The movie isn’t that well made either. The three parts of the story — the beginning, the 47 days, and the two years in the camps — feel really disjointed. I felt like I was watching three different stories about three different people. Not only that, some parts of it felt like they were just added in as fillers. There’s a whole hour of torture with almost nothing in between. No wonder this touched a nerve in Japan. This being a true story, I can’t exactly know this for sure, but the Japanese are portrayed as ruthless beasts.
The script was lackluster. It wasn’t bad, but it lacked the heart that could’ve carried the movie through, creating a sense of intimacy between Zamperini and the viewers. Even the score wasn’t engaging enough.
Another off-putting aspect is how cliche it was. I understand that this is a true story, but some liberties were taken (like them actually sailing to land with the raft as opposed to being found. According to the movie, they just stayed there for 47 days. Genius.), so I’m assuming others could have been taken too. It’s an amazing and inspiring story about the persistence of the human spirit, but what I saw barely affected me. Am I a heartless bitch? Perhaps. But in my mind this could have been a lot better.
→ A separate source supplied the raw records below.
(** * The interview chatbot of [ui.py], embedded in Rocq

    The program is one Streamlit script.  It keeps its data in
    [st.session_state], posts questions and answers to a transcript
    ([chat_history]), and asks an external language model for a report once
    all questions are answered.

    Conventions of the embedding:
    - a Python [str] is the list of its Unicode code points ([pystr]);
    - the graph state [Dict[str, Any]] is a [gmap] from keys to answer lists,
      read with the default of [state.get("answers", [])];
    - the functions that touch [st.session_state] or the model run in the
      monad [M], which threads the [world] and can raise;
    - the external model is the oracle [llm]; every prompt sent to it is
      logged in the ghost field [llm_prompts];
    - [print] calls (debug output) and the rendering calls of Streamlit
      ([st.title], [st.markdown], [st.info], [st.success]) change no data and
      are left out, as is the widget-owned key [current_answer_input], which
      no function of the program reads. *)

From Stdlib Require Import Ascii String.
From stdpp Require Import base gmap list strings pretty relations.

(** ** Python strings *)

Abbreviation pystr := (list N).

(** An ASCII literal as a Python string. *)
Definition py (s : string) : pystr :=
  (λ c, Ascii.N_of_ascii c) <$> String.list_ascii_of_string s.

(** [str(n)] for a natural number. *)
Definition py_str_nat (n : nat) : pystr := py (pretty n).

Definition newline : pystr := [10%N].
Definition em_dash : pystr := [8212%N].
Definition right_quote : pystr := [8217%N].

(** [str.isspace] on one code point: the ASCII table of CPython and the
    Unicode white-space code points. *)
Definition py_isspace (c : N) : bool :=
  ((9 <=? c) && (c <=? 13) || (28 <=? c) && (c <=? 32)
   || (c =? 133) || (c =? 160) || (c =? 5760)
   || (8192 <=? c) && (c <=? 8202)
   || (c =? 8232) || (c =? 8233) || (c =? 8239) || (c =? 8287)
   || (c =? 12288))%N.

Fixpoint lstrip (s : pystr) : pystr :=
  match s with
  | c :: s' => if py_isspace c then lstrip s' else s
  | [] => []
  end.

Definition rstrip (s : pystr) : pystr := reverse (lstrip (reverse s)).

(** [s.strip()] *)
Definition strip (s : pystr) : pystr := rstrip (lstrip s).

(** [s.endswith(suffix)] *)
Definition endswith (s suffix : pystr) : bool :=
  bool_decide (length suffix ≤ length s)
  && bool_decide (drop (length s - length suffix) s = suffix).

(** [sep.join(parts)] *)
Fixpoint py_join (sep : pystr) (parts : list pystr) : pystr :=
  match parts with
  | [] => []
  | [p] => p
  | p :: rest => p ++ sep ++ py_join sep rest
  end.

(** Truth value of a string or a list: non-empty. *)
Definition truthy {A} (l : list A) : bool :=
  match l with [] => false | _ => true end.

(** ** Data model *)

(** Module-level constant [questions]. *)
Definition questions : list pystr :=
  [ py "What is your name?";
    py "What is your professional background?";
    py "What are your technical skills?";
    py "What are your strengths?";
    py "What are your weaknesses?";
    py "Describe a challenging project you completed.";
    py "What are your career goals?";
    py "How do you handle stress?";
    py "How do you work in a team?";
    py "Why should we hire you?" ].

Inductive role := bot | user.

Global Instance role_eq_dec : EqDecision role.
Proof. solve_decision. Defined.

(** One entry of [chat_history]: [{"role": ..., "content": ...}]. *)
Record message := Message { msg_role : role; content : pystr }.

Global Instance message_eq_dec : EqDecision message.
Proof. solve_decision. Defined.
Import Sample SampleMore.

Abbreviation someHandler := (eventHandler "x-token" "secret").








Lemma pagination_failure_discards_pages_witness :
  @V2.getEventsWithContext env (executor failsSecond) 10 false someHandler eventsURI 0 world0
  = Some (([], Some {| Message := Some "backend unavailable" |}),
          world 2 [EvRequest "GET" "http://api.example/events";
                   EvRequest "GET" "http://api.example/events?nextPageKey=1"]).
Proof.
  apply (@pagination_failure_discards_pages env (executor failsSecond) false someHandler
           eventsURI eventsURL eq_refl 0 [page1] world0 1%nat 2%nat []
           {| Message := Some "backend unavailable" |} 10%nat).
  - eapply (@served_cons env); [reflexivity | reflexivity |]. apply (@served_nil env).
  - constructor; [reflexivity|constructor].
  - left. eexists. split; reflexivity.
  - simpl. lia.
Defined.

Lemma endless_cursors_never_return_witness :
  @V2.getEventsWithContext env (executor endless) 1000 false someHandler eventsURI 0 world0
  = None.
Proof.
  apply (@endless_cursors_never_return env (executor endless) false someHandler
           eventsURI eventsURL eq_refl 0).
  intros key n. exists (b "<events 1>"), (S n), page1. repeat split; reflexivity.
Defined.

Lemma retry_without_attempts_witness :
  @V2.GetEventsWithRetryWithContext env (executor threePages) 10 false someHandler
    (noFilter 0) (-1) 5 world0
  = Some (Ret ([], Some "could not find matching event after -1 x 5ns"), world0).
Proof.
  apply (@retry_without_attempts env (executor threePages) false someHandler 10%nat
           (noFilter 0) (-1) 5 world0).
  lia.
Defined.

Lemma retry_result_shape_witness :
  exists w',
    @V2.GetEventsWithRetryWithContext env (executor (eventuallyThere 1)) 10 false
      someHandler (noFilter 0) 3 5 world0 = Some (Ret (["e4"], None), w')
    /\ ((@None string = None /\ ["e4"] <> [])
        \/ (None = Some (@V2.notFound env 3 5) /\ ["e4"] = [])).
Proof.
  eexists. split; [reflexivity|].
  eapply (@retry_result_shape env (executor (eventuallyThere 1)) false someHandler 10%nat
            (noFilter 0) 3 5 world0).
  reflexivity.
Defined.

Lemma exhaustion_pauses_after_the_last_attempt_witness :
  exists w1,
    @V2.GetEventsWithRetryWithContext env (executor (eventuallyThere 5)) 10 false
      someHandler (noFilter 0) 2 5 world0
    = Some (Ret ([], Some "could not find matching event after 2 x 5ns"), w1)
    /\ (exists t, trace w1 = trace world0 ++ t /\ @sleepsOf env t = [5; 5])
    /\ exists t, trace w1 = t ++ [@EvSleep env 5].
Proof.
  assert (F : exists w1,
             @failing env (executor (eventuallyThere 5)) 10 false someHandler (noFilter 0)
               5 (Z.to_nat 2) world0 w1).
  { eexists.
    repeat (eapply (@failing_S env); [reflexivity | reflexivity |]).
    apply (@failing_O env). }
  destruct F as (w1 & F).
  exists w1.
  destruct (@exhaustion_pauses_after_the_last_attempt env (executor (eventuallyThere 5))
              false someHandler 10%nat (noFilter 0) 2 5 world0 w1 F) as (R & T & L).
  split; [exact R|]. split; [exact T|]. apply L. lia.
Defined.

Lemma unparsable_event_url_is_fatal_witness :
  @V2.GetEventsWithRetryWithContext strictEnv strictExecutor 10 false strictHandler
    (noFilter 0) 3 5 strictWorld0
  = Some (Fatal "error parsing url", @emit strictEnv (@EvFetch strictEnv) strictWorld0).
Proof.
  destruct (@unparsable_event_url_is_fatal strictEnv strictExecutor false strictHandler
              10%nat (noFilter 0) 3 5 strictWorld0 "invalid character in URL" eq_refl)
    as (_ & R).
  apply R. lia.
Defined.

Lemma event_handler_base_url_is_stable_witness :
  V2.BaseURL (@EventUtils.createAuthenticatedEventHandler env "https://api.example/"
                "secret" "x-token" brokenClient "https")
  = "api.example/mongodb-datastore"
  /\ @EventUtils.createAuthenticatedEventHandler env "api.example/mongodb-datastore"
       "secret" "x-token" brokenClient "https"
     = @EventUtils.createAuthenticatedEventHandler env "https://api.example/"
         "secret" "x-token" brokenClient "https".
Proof.
  split; [reflexivity|].
  apply (@event_handler_base_url_is_stable env "https://api.example/" "secret" "x-token"
           "https" brokenClient eq_refl eq_refl).
Defined.




Lemma unmarshallable_project_makes_no_request_witness :
  @ProjectUtils.CreateProject env netHTTP collaborators (projectHandler brokenClient) ""
    world0
  = (Ret (None, Some {| Message := Some "json: unsupported value" |}), world0).
Proof.
  apply (@unmarshallable_project_makes_no_request env netHTTP collaborators
           (projectHandler brokenClient) "" world0 "json: unsupported value" eq_refl).
Defined.



Lemma GetAllProjectsWithContext_lists_every_page_witness :
  @ProjectUtilsV2.GetAllProjectsWithContext env (executor projectsBackend) 5 false
    projectHandlerV2 world0
  = Some ((["p1"; "p2"; "p3"], None),
          world 2 [EvRequest "GET" "http://api.example/controlPlane/v1/project";
                   EvRequest "GET"
                     "http://api.example/controlPlane/v1/project?nextPageKey=1"]).
Proof.
  apply (@GetAllProjectsWithContext_lists_every_page env (executor projectsBackend) false
           projectHandlerV2 projectsURL eq_refl [projectPage1] projectPage2 world0 2%nat
           5%nat).
  - repeat (eapply (@servedProjectsV2_cons env); [reflexivity | reflexivity |]).
    apply (@servedProjectsV2_nil env).
  - constructor; [intros [H|H]; discriminate|constructor].
  - now left.
  - simpl. lia.
Defined.

End ConcreteMore.
Lemma extends_refl {A : Type} (l : list A) : extends l l.
Proof. exists []. now rewrite app_nil_r. Qed.

Lemma extends_trans {A : Type} (l1 l2 l3 : list A) :
  extends l1 l2 -> extends l2 l3 -> extends l1 l3.
Proof.
  intros [e1 ->] [e2 ->]. exists (e1 ++ e2). now rewrite app_assoc.
Qed.

(** X3. Nothing that can happen to an instance removes or rewrites a
    metric: after any further events, stops and restarts included, each
    array of each model still begins with all the entries it had. *)
Theorem metrics_history_only_grows (s : State) (evs : list event) (m : model) :
  reachable s ->
  extends (accuracy (modelData s m)) (accuracy (modelData (run evs s) m))
  /\ extends (loss (modelData s m)) (loss (modelData (run evs s) m)).
Proof.
  revert s. induction evs as [|e evs IH]; intros s Hr.
  - split; apply extends_refl.
  - change (run (e :: evs) s) with (run evs (step s e)).
    destruct (IH (step s e) (reachable_step s e Hr)) as [Ha Hl].
    destruct (step_modelData s e m (reachable_Inv _ Hr)) as (a & l & Ea & El & _).
    split.
    + eapply extends_trans; [|exact Ha]. now exists a.
    + eapply extends_trans; [|exact Hl]. now exists l.
Qed.

Lemma metrics_history_only_grows_witness :
  extends (accuracy (modelData after_one_epoch otolith))
          (accuracy (modelData (run [EStop; EStart; ETick] after_one_epoch)
                               otolith))
  /\ extends (loss (modelData after_one_epoch otolith))
             (loss (modelData (run [EStop; EStart; ETick] after_one_epoch)
                              otolith)).
Proof.
  apply metrics_history_only_grows.
  exists (rnd_const 0.5), [EStart; ETick]. reflexivity.
Defined.

(** ** The epoch counter and the timer *)

Lemma step_epoch_bounds (s : State) (e : event) :
  Inv s -> (0 < totalEpochs s)%Z ->
  (0 <= currentEpoch s <= totalEpochs s)%Z
  /\ (trainingInterval s <> None -> (currentEpoch s < totalEpochs s)%Z) ->
  (0 <= currentEpoch (step s e) <= totalEpochs (step s e))%Z
  /\ (trainingInterval (step s e) <> None ->
      (currentEpoch (step s e) < totalEpochs (step s e))%Z).
Proof.
  intros HI HT [Hb Hl]. destruct e; cbn [step].
  - destruct (isTraining s) eqn:Hit.
    + rewrite start_running_noop by assumption. auto.
    + destruct (start_fields s HI Hit) as (_ & _ & _ & _ & -> & -> & _).
      split; intros; lia.
  - destruct (pause_fields s HI) as (-> & _ & _ & _ & -> & -> & _).
    split; [assumption|congruence].
  - destruct (stop_fields s HI) as (-> & _ & _ & _ & -> & -> & _).
    split; [assumption|congruence].
  - destruct (tick_cases s HI) as [[_ ->]|(h & Hti & Htm & Hh & ->)]; auto.
    assert (Hlt : (currentEpoch s < totalEpochs s)%Z)
      by (apply Hl; congruence).
    destruct (simulate_epoch s) as (-> & -> & _ & _).
    destruct (Z_lt_le_dec (currentEpoch s + 1) (totalEpochs s)) as [Hc|Hc].
    + destruct (simulate_continue s Hc) as (_ & -> & _ & _).
      split; intros; lia.
    + destruct (simulate_complete s h Htm Hti Hh Hc) as (_ & -> & _ & _).
      split; [lia|congruence].
  - auto.
Qed.

Lemma reachable_epoch_bounds (s : State) :
  reachable s ->
  (0 <= currentEpoch s <= totalEpochs s)%Z
  /\ (trainingInterval s <> None -> (currentEpoch s < totalEpochs s)%Z).
Proof.
  revert s. apply reachable_induction.
  - intros rnd. simpl. split; [lia|congruence].
  - intros s e Hr IH. apply step_epoch_bounds; auto using reachable_Inv.
    rewrite (reachable_totalEpochs s Hr). lia.
Qed.

(** X4. In every reachable state the epoch counter lies between 0 and
    the target, and while the interval is live it is strictly below the
    target: the tick that reaches the target also cancels the interval,
    so the counter never runs past it. *)
Theorem epoch_counter_stays_within_target (s : State) :
  reachable s ->
  (0 <= currentEpoch s <= totalEpochs s)%Z
  /\ (trainingInterval s <> None -> (currentEpoch s < totalEpochs s)%Z).
Proof.
  revert s. apply reachable_induction.
  - intros rnd. simpl. split; [lia|congruence].
  - intros s e Hr IH. apply step_epoch_bounds; auto using reachable_Inv.
    rewrite (reachable_totalEpochs s Hr). lia.
Qed.

Lemma epoch_counter_stays_within_target_witness :
  (0 <= currentEpoch after_one_epoch <= totalEpochs after_one_epoch)%Z
  /\ (trainingInterval after_one_epoch <> None ->
      (currentEpoch after_one_epoch < totalEpochs after_one_epoch)%Z).
Proof.
  apply epoch_counter_stays_within_target.
  exists (rnd_const 0.5), [EStart; ETick]. reflexivity.
Defined.

(** X5. In every reachable state at most one interval is live; a live
    interval is the one whose handle [trainingInterval] holds, and then
    the instance is training.  Without a stored handle no tick stream
    exists. *)
Theorem at_most_one_tick_stream (s : State) :
  reachable s ->
  (trainingInterval s = None /\ timers s = [])
  \/ (exists h, trainingInterval s = Some h /\ timers s = [h]
                /\ isTraining s = true).
Proof.
  intros Hr. pose proof (reachable_Inv _ Hr) as HI.
  destruct (trainingInterval s) as [h|] eqn:Hti.
  - right. exists h. destruct (Inv_running_timers s h HI Hti) as [Ht _].
    repeat split; auto.
    destruct (isTraining s) eqn:Hit; auto.
    destruct HI as (_ & _ & H3 & _). specialize (H3 Hit). congruence.
  - left. split; auto. now apply Inv_idle_timers.
Qed.

Lemma at_most_one_tick_stream_witness :
  (trainingInterval after_one_epoch = None /\ timers after_one_epoch = [])
  \/ (exists h, trainingInterval after_one_epoch = Some h
                /\ timers after_one_epoch = [h]
                /\ isTraining after_one_epoch = true).
Proof.
  apply at_most_one_tick_stream.
  exists (rnd_const 0.5), [EStart; ETick]. reflexivity.
Defined.

(** ** A paused training *)

Lemma paused_step (s : State) (e : event) :
  Inv s -> paused s -> e <> EStop ->
  paused (step s e)
  /\ scheduler (step s e) = scheduler s
  /\ modelData (step s e) = modelData s
  /\ alerts (step s e) = alerts s.
Proof.
  intros HI [Hit Hti] He.
  pose proof (Inv_idle_timers s HI Hti) as Htm.
  destruct e; cbn [step]; try congruence.
  - rewrite start_running_noop by assumption. repeat split; auto.
  - destruct (pause_fields s HI) as (P1 & P2 & P3 & P4 & P5 & P6 & P7).
    unfold paused, scheduler.
    rewrite P1, P2, P3, P4, P5, P6, P7, pause_modelData, Hit, Hti, Htm.
    repeat split; reflexivity.
  - rewrite tick_idle by assumption. repeat split; auto.
  - repeat split; auto.
Qed.

(** X6. Pausing is a dead end short of stopping: from a reachable
    paused state, whatever sequence of start clicks, pause clicks, timer
    periods and model selections follows, the training stays paused, the
    scheduler fields (epoch counter included) and the metric arrays stay
    as they are, and no alert is raised.  Only [stop()] leaves the
    state. *)
Theorem paused_until_stopped (s : State) (evs : list event) :
  reachable s -> paused s -> Forall (fun e => e <> EStop) evs ->
  paused (run evs s)
  /\ scheduler (run evs s) = scheduler s
  /\ modelData (run evs s) = modelData s
  /\ alerts (run evs s) = alerts s.
Proof.
  revert s. induction evs as [|e evs IH]; intros s Hr Hp Hall.
  - repeat split; auto; apply Hp.
  - inversion Hall as [|? ? He Hrest]; subst.
    change (run (e :: evs) s) with (run evs (step s e)).
    destruct (paused_step s e (reachable_Inv _ Hr) Hp He) as (P1 & P2 & P3 & P4).
    destruct (IH (step s e) (reachable_step s e Hr) P1 Hrest)
      as (Q1 & Q2 & Q3 & Q4).
    repeat split; try apply Q1; congruence.
Qed.

Lemma paused_until_stopped_witness :
  paused (run [EStart; ETick; EPause; ESelect lstm; ETick] paused_example)
  /\ scheduler (run [EStart; ETick; EPause; ESelect lstm; ETick] paused_example)
     = scheduler paused_example
  /\ modelData (run [EStart; ETick; EPause; ESelect lstm; ETick] paused_example)
     = modelData paused_example
  /\ alerts (run [EStart; ETick; EPause; ESelect lstm; ETick] paused_example)
     = alerts paused_example.
Proof.
  apply paused_until_stopped.
  - exists (rnd_const 0.5), [EStart; ETick; EPause]. reflexivity.
  - split; reflexivity.
  - repeat constructor; discriminate.
Defined.

(** X7. The completion alert is raised by the tick that takes the
    counter to the target and by nothing else: in a reachable state, an
    event appends the alert exactly when it is a timer period, the
    interval is live and the counter is one below the target; the counter
    then equals the target and the training is off.  Every other event
    leaves the alerts as they are. *)
Theorem completion_exactly_at_target (s : State) (e : event) :
  reachable s ->
  (e = ETick -> trainingInterval s <> None ->
   (currentEpoch s + 1 = totalEpochs s)%Z ->
   alerts (step s e) = alerts s ++ [completedAlert]
   /\ currentEpoch (step s e) = totalEpochs s
   /\ isTraining (step s e) = false)
  /\ (~ (e = ETick /\ trainingInterval s <> None
         /\ (currentEpoch s + 1 = totalEpochs s)%Z) ->
      alerts (step s e) = alerts s).
Proof.
  intros Hr. pose proof (reachable_Inv _ Hr) as HI.
  destruct (reachable_epoch_bounds s Hr) as [Hb Hl].
  split.
  - intros -> Hti He. cbn [step].
    destruct (tick_cases s HI) as [[Hn _]|(h & Hh & Htm & Hp & ->)];
      [congruence|].
    destruct (simulate_epoch s) as (E1 & _).
    destruct (simulate_complete s h Htm Hh Hp) as (C1 & _ & _ & C4); [lia|].
    repeat split; auto. lia.
  - intros Hnot. destruct e; cbn [step].
    + destruct (isTraining s) eqn:Hit.
      * now rewrite start_running_noop.
      * now apply start_fields.
    + now apply pause_fields.
    + now apply stop_fields.
    + destruct (tick_cases s HI) as [[_ ->]|(h & Hh & Htm & Hp & ->)]; auto.
      apply simulate_continue.
      assert (Hlt : (currentEpoch s < totalEpochs s)%Z)
        by (apply Hl; congruence).
      destruct (Z.eq_dec (currentEpoch s + 1) (totalEpochs s)) as [E|E];
        [|lia].
      exfalso. apply Hnot. repeat split; auto. congruence.
    + reflexivity.
Qed.

Lemma completion_exactly_at_target_witness :
  alerts (step (ticks 99 (startTraining (init (rnd_const 0.5)))) ETick)
  = alerts (ticks 99 (startTraining (init (rnd_const 0.5)))) ++ [completedAlert]
  /\ currentEpoch (step (ticks 99 (startTraining (init (rnd_const 0.5)))) ETick)
     = totalEpochs (ticks 99 (startTraining (init (rnd_const 0.5))))
  /\ isTraining (step (ticks 99 (startTraining (init (rnd_const 0.5)))) ETick)
     = false.
Proof.
  destruct (completion_exactly_at_target
              (ticks 99 (startTraining (init (rnd_const 0.5)))) ETick)
    as [H _].
  - apply reachable_ticks. apply (reachable_step _ EStart).
    apply reachable_init.
  - apply H; [reflexivity|vm_compute; discriminate|vm_compute; reflexivity].
Defined.

(** ** Selecting another model while a training runs *)

(** X26. A running training is not bound to the model it was started
    on: after a click on the card of model [m'] the next timer period
    appends its accuracy and its loss to the arrays of [m'], computed
    from the last entries of [m'], and leaves the arrays of every other
    model, the model started on included, as they were. *)
Theorem epoch_feeds_selected_model (s : State) (m' : model) :
  reachable s -> trainingInterval s <> None ->
  accuracy (modelData (run [ESelect m'; ETick] s) m')
  = accuracy (modelData s m')
    ++ [newAccuracyOf (last (accuracy (modelData s m')) NaN)
          (random s (draws s))]
  /\ loss (modelData (run [ESelect m'; ETick] s) m')
     = loss (modelData s m')
       ++ [newLossOf (last (loss (modelData s m')) NaN)
             (random s (S (draws s)))]
  /\ forall m, m <> m' ->
       modelData (run [ESelect m'; ETick] s) m = modelData s m.
Proof.
  intros Hr Hti.
  change (run [ESelect m'; ETick] s) with (tick (set_currentModel m' s)).
  assert (Hr1 : reachable (set_currentModel m' s))
    by apply (reachable_step s (ESelect m') Hr).
  destruct (tick_cases _ (reachable_Inv _ Hr1)) as [[Hn _]|(h & _ & _ & _ & ->)].
  - destruct s; cbn in Hn, Hti. congruence.
  - rewrite simulate_modelData. unfold baseAccuracyOf, baseLossOf.
    destruct s as [cm it ti ce te md tm nt rn dr lg al].
    cbn [set_currentModel currentModel modelData random draws
         isTraining trainingInterval currentEpoch totalEpochs timers
         nextTimer logs alerts].
    rewrite model_eqb_refl. cbn [accuracy loss].
    repeat split; try reflexivity.
    intros m Hne. destruct (model_eqb m m') eqn:E; [|reflexivity].
    apply model_eqb_eq in E. contradiction.
Qed.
I won’t venture into how much this movie makes America look like the big forgiving hero because that wouldn’t be fruitful at this point. It’s a true story, and the fact that Zamperini forgives his captors in the end is truly admirable, but the way that was projected was a bit distasteful if you ask me.
Finally, the title. “Unbroken.” Really? I mean the trailer gives away the entire movie as it is, but you could’ve changed the title, regardless of it being an adaptation. Think of what “Unbroken” might mean with respect to the movie. I assure you, 90% of you are right. And that’s the entire movie.
Overall, I wouldn’t go as far as to say that Unbroken sucked, and it is nice to know Louis Zamperini’s story, but it ultimately falls flat. It wasn’t bad, but every aspect of it could’ve been better. Not one of Jolie’s better efforts.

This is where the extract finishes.